Osmotic Pressure Increases TGFβ1-Mediated Loss of SGLT2 Expression in Human Proximal Tubule Cells

Session Information

Category: Cell Biology

  • 203 Growth Factors, Chemokines, Autacoids


  • Pan, Xinlu, St Helier Hospital, London, United Kingdom
  • Baines, Deborah L., St George's, University of London, London, United Kingdom
  • Phanish, Mysore Keshavmurthy, SW Thames renal and transplantation unit, London, United Kingdom
  • Dockrell, Mark E., South West Thames Institute for Renal Research, London, United Kingdom

Approximately 90% of glucose is reabsorbed by the low affinity Na+/glucose co-transporter SGLT2, predominantly expressed in the early proximal tubule. This transporter has received renewed interest in the light of anti-diabetic drugs targeting its activity. Although reports suggest an increase in SGLT2 expression in diabetic nephropathy (DN), we hypothesised that the loss of phenotype of proximal tubule epithelial cells (PTEC) observed in DN may result in a decrease in SGLT2 expression.


Primary human PTEC were cultured on plain or collagen IV coated plastic-ware in supplemented medium. Cells at 80% confluence were treated with: 5mM D-Glucose (normoglycaemia), 25mM D-Glucose (hyperglycaemia), or 5 mM D-Glucose + 20mM L-Glucose (osmotic control) +/-TGFβ1(0.75ng/ml). After 24h, medium was collected and cells lysed. Western blot was used to detect protein expression; membranes were probed with antibodies against: SGLT2, SGLT1, K-Cadherin and tubulin.

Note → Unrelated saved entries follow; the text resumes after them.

Lemma set_sum (m : JsMap.t BorrowerSummary) k v :
  sumZ (map g (JsMap.values (JsMap.set m k v))) =
  sumZ (map g (JsMap.values m)) + g v
  - match JsMap.get m k with Some e => g e | None => 0 end.
Proof.
  unfold JsMap.values, sumZ.
  induction m as [|[k' v'] m IH]; cbn; [lia|].
  destruct (String.eqb k' k); cbn; [lia|]. rewrite IH. lia.
Qed.

Lemma summaryStep_sum m r :
  sumZ (map g (JsMap.values (summaryStep m r))) =
  sumZ (map g (JsMap.values m)) + delta r.
Proof.
  unfold summaryStep. rewrite set_sum, g_add.
  destruct (JsMap.get m (normalizeName (borrowerName r))); cbn [orElse];
    [lia|]. rewrite g_new. lia.
Qed.

Lemma summaryMap_sum rs :
  sumZ (map g (JsMap.values (summaryMap rs))) = sumZ (map delta rs).
Proof.
  unfold summaryMap, JsArray.reduce.
  assert (G : forall m,
             sumZ (map g (JsMap.values (fold_left summaryStep rs m))) =
             sumZ (map g (JsMap.values m)) + sumZ (map delta rs)).
  { induction rs as [|r rs IH]; intros m; cbn [fold_left map].
    - unfold sumZ. cbn. lia.
    - rewrite IH, summaryStep_sum. unfold sumZ. cbn. lia. }
  rewrite G. reflexivity.
Qed.

Lemma borrowerSummaries_sum rs :
  sumZ (map g (borrowerSummaries rs)) = sumZ (map delta rs).
Proof.
  rewrite <- summaryMap_sum. apply sumZ_Permutation, Permutation_map.
  unfold borrowerSummaries. apply (sort_Permutation _).
Qed.

End SummarySums.
Section ManoeuvreTrace.
Context `{FO : FloatOps} `{TE : !TuningEnv}.

(** X15.  Everything a basic-tuning manoeuvre does to the outside, in
    order: it sets forward polarity, moves the motor 520 times by
    [PhaseIncrement] (8 settling moves and 512 between the 513 readings),
    saves the forward result, moves the motor 520 times back by
    [PhaseIncrement], saves the reverse result and reports the end of the
    manoeuvre; it makes no other call, every move is at full current, the
    two closing calls do not move the motor, and the motor ends on the
    phase it started from. *)
Theorem BasicTuning_outgoing_calls (enc : Encoder) (cl : t) :
  let r := encoderReads cl in
  let rdF := fun j => samples enc (r + j)%nat in
  let rdR := fun j => samples enc (r + 513 + j)%nat in
  let p := desiredStepPhase cl in
  let pF := Int.u16 (p + 64) in
  let pR := Int.u16 (pF + 4096 - 64) in
  let all := BasicTuningSteps enc (8 + 513 + (8 + 513)) true cl in
  trace (snd all)
  = FinishedBasicTuning
    :: SaveBasicTuningResult (slopeOf true rdR 513) (originOf true pR rdR 513)
         (xMeanOf true pR) true
    :: phaseMoves (pF + 4096) (- PhaseIncrement) 520
    ++ SaveBasicTuningResult (slopeOf false rdF 513)
         (originOf false pF rdF 513) (xMeanOf false pF) false
    :: phaseMoves p PhaseIncrement 520
    ++ SetForwardPolarity :: trace cl /\
  Int.u16 (desiredStepPhase (snd all)) = Int.u16 p.
Proof.
  cbv zeta.
  replace (8 + 513 + (8 + 513))%nat with (S (520 + (520 + 1)))%nat
    by reflexivity.
  rewrite BasicTuningSteps_first.
  replace (S (520 + (520 + 1)))%nat with ((520 + 1) + (520 + 1))%nat
    by reflexivity.
  rewrite BasicTuningSteps_app.
  destruct (sweep_trace enc false _ _ _ (Settling_start cl))
    as (Hf1 & Ht1 & Hp1 & Hn1).
  rewrite Hf1. specialize (Hn1 eq_refl).
  destruct (sweep_trace enc true _ _ _ Hn1) as (Hf2 & Ht2 & Hp2 & _).
  split.
  - rewrite Ht2, Ht1. unfold sweepClose. cbn [app].
    replace (Int.u16 (desiredStepPhase cl + increment false * 8))
      with (Int.u16 (desiredStepPhase cl + 64)) by reflexivity.
    replace (Int.u16 (Int.u16 (desiredStepPhase cl + 64) + 4096
                      + increment true * 8))
      with (Int.u16 (Int.u16 (desiredStepPhase cl + 64) + 4096 - 64))
      by (f_equal; unfold increment, PhaseIncrement; lia).
    reflexivity.
  - rewrite Hp2.
    change (increment false * 8) with 64.
    change (increment true * 520) with (-4160).
    replace (Int.u16 (desiredStepPhase cl + 64) + 4096 + -4160)
      with (Int.u16 (desiredStepPhase cl + 64) + (-64)) by lia.
    rewrite u16_absorb. f_equal. lia.
Qed.
Definition add : Tensor -> Tensor -> result Tensor := binop Rplus.
Definition sub : Tensor -> Tensor -> result Tensor := binop Rminus.
Definition mul : Tensor -> Tensor -> result Tensor := binop Rmult.
Definition div : Tensor -> Tensor -> result Tensor := binop Rdiv.

(** A unary elementwise operator. *)
Definition tmap (f : R -> R) (t : Tensor) : Tensor :=
  mkTensor (sizes t) (map f (data t)).

(** [torch.ones_like(t)]. *)
Definition ones_like (t : Tensor) : Tensor := tmap (fun _ => 1%R) t.

(** [t.pow(n)] for a natural exponent. *)
Definition pow (t : Tensor) (n : nat) : Tensor := tmap (fun v => (v ^ n)%R) t.

(** [t.pow(0.5)]: the square root.  (On a negative number the library
    answers nan and [sqrt] answers 0; the layer and the basis functions take
    roots of sums of squares and of [1 + alpha^2] only.) *)
Definition pow_half (t : Tensor) : Tensor := tmap sqrt t.

(** [k * t] and [t / k] for a number [k]. *)
Definition smul (k : R) (t : Tensor) : Tensor := tmap (Rmult k) t.
Definition sdiv (t : Tensor) (k : R) : Tensor := tmap (fun v => (v / k)%R) t.

(** [-t], [torch.exp(t)], [torch.log(t)].  (On a non-positive number the
    library answers nan or -inf and [ln] answers 0; [spline] takes the
    logarithm of [alpha + 1] for a distance [alpha >= 0].) *)
Definition neg (t : Tensor) : Tensor := tmap Ropp t.
Definition t_exp (t : Tensor) : Tensor := tmap exp t.
Definition t_log (t : Tensor) : Tensor := tmap ln t.

Definition Rsum (l : list R) : R := fold_right Rplus 0%R l.

(** [t.sum(-1)]: the sum over the last dimension, which is removed. *)
Definition sum_last (t : Tensor) : Tensor :=
  match sizes t with
  | [] => t
  | _ :: _ =>
      tabulate (removelast (sizes t))
        (fun idx => Rsum (map (fun k => tget t (idx ++ [k]))
                              (seq 0 (List.last (sizes t) 0%nat))))
  end.

(** [torch.Tensor(d0, d1, ...)]: a tensor of the given sizes holding whatever
    the allocated memory holds ([garbage]); a negative size is refused.  The
    limits of the allocation are not modelled: every non-negative size is
    granted, where the library refuses sizes beyond 64 bits and storage it
    cannot allocate. *)
Definition Tensor_new (garbage : nat -> R) (dims : list Z) : result Tensor :=
  if forallb (fun d => (0 <=? d)%Z) dims
  then Ok (mkTensor (map Z.to_nat dims)
                    (map garbage (seq 0 (numel_of (map Z.to_nat dims)))))
  else Err InvalidArgument.

(** [nn.init.normal_(t, mean, std)]: every element is replaced by a draw from
    the normal distribution; [randn k] is the k-th standard normal draw. *)
Definition normal_ (randn : nat -> R) (t : Tensor) (mean std : R) : Tensor :=
  mkTensor (sizes t)
           (map (fun k => (mean + std * randn k)%R) (seq 0 (length (data t)))).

Primary PTEC expressed mature SGLT2, molecular weight of ~ 73KDa, indicating appropriate post-translational processing and membrane localisation. Probing with the SGLT1 antibody only identified bands of 60 KDa or lower, indicating an immature protein not expressed at the membrane. TGFβ1 treatment (24h) resulted in a decrease in SGLT2 expression in all treatments; this effect was more pronounced in cells grown on collagen and in osmotic control containing non-transported/non-metabolised L-glucose. K-Cadherin protein expression was not reduced by TGFβ1 at this time point; in fact there was a tendency to increased expression in cells treated with D-Glucose + TGFβ1.

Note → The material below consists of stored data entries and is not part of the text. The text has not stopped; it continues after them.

(** * Configuration requirement schema of volatility.framework.configuration

    A shallow embedding of [volatility/framework/configuration/__init__.py]:
    the requirement classes, their constructors and their [validate]
    methods, followed by the properties of the schema that the code
    satisfies.

    Layout:
    - Python values, builtin types, [isinstance], truthiness and [==];
    - exceptions, one constant per [raise] statement of the module;
    - the schema node classes as a tagged tree and [validate] on it;
    - the object store and the [__init__] methods, as store-passing code;
    - the properties. *)

From Stdlib Require Import ZArith Bool List.
From stdpp Require Import base strings gmap.
Import ListNotations.

Local Open Scope string_scope.
Local Open Scope Z_scope.

(** ** Python values *)

(** The builtin types the module tests with [isinstance]. *)
Inductive pytype := NoneType | Tbool | Tint | Tstr | Tlist | Tobject.

#[local] Set Warnings "-register-all".

(** A Python value. [VRef o] is a reference to the object at location [o]
    of the store: an instance of a user-defined class. *)
Inductive pyval :=
| VNone
| VBool (b : bool)
| VInt (z : Z)
| VStr (s : string)
| VList (items : list pyval)
| VRef (o : nat).

(** [type(v)]. *)
Definition type_of (v : pyval) : pytype :=
  match v with
  | VNone => NoneType
  | VBool _ => Tbool
  | VInt _ => Tint
  | VStr _ => Tstr
  | VList _ => Tlist
  | VRef _ => Tobject
  end.

(** [t.__name__]. *)
Definition __name__ (t : pytype) : string :=
  match t with
  | NoneType => "NoneType"
  | Tbool => "bool"
  | Tint => "int"
  | Tstr => "str"
  | Tlist => "list"
  | Tobject => "object"
  end.

Definition pytype_eqb (a b : pytype) : bool :=
  match a, b with
  | NoneType, NoneType | Tbool, Tbool | Tint, Tint
  | Tstr, Tstr | Tlist, Tlist | Tobject, Tobject => true
  | _, _ => false
  end.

Our data demonstrates that TGFβ1 reduced the expression of mature SGLT2 protein in human primary PTEC. This is not consistent with recent reports of a TGFβ1-induced increase in SGLT2 expression using transformed cells grown on plastic, less representative of the in vivo situation. SGLT2 was decreased prior to any measurable loss of K-Cadherin, suggesting that SGLT2 could be a more sensitive phenotypic marker than cadherin in PTEC. An increase in K-Cadherin expression in response to D-Glucose + TGFβ1 may be secondary to cellular hypertrophy observed in DN. In the other presentation from our group on this topic we investigate whether there is a metabolic interaction between TGFβ1 and SGLT2 activity.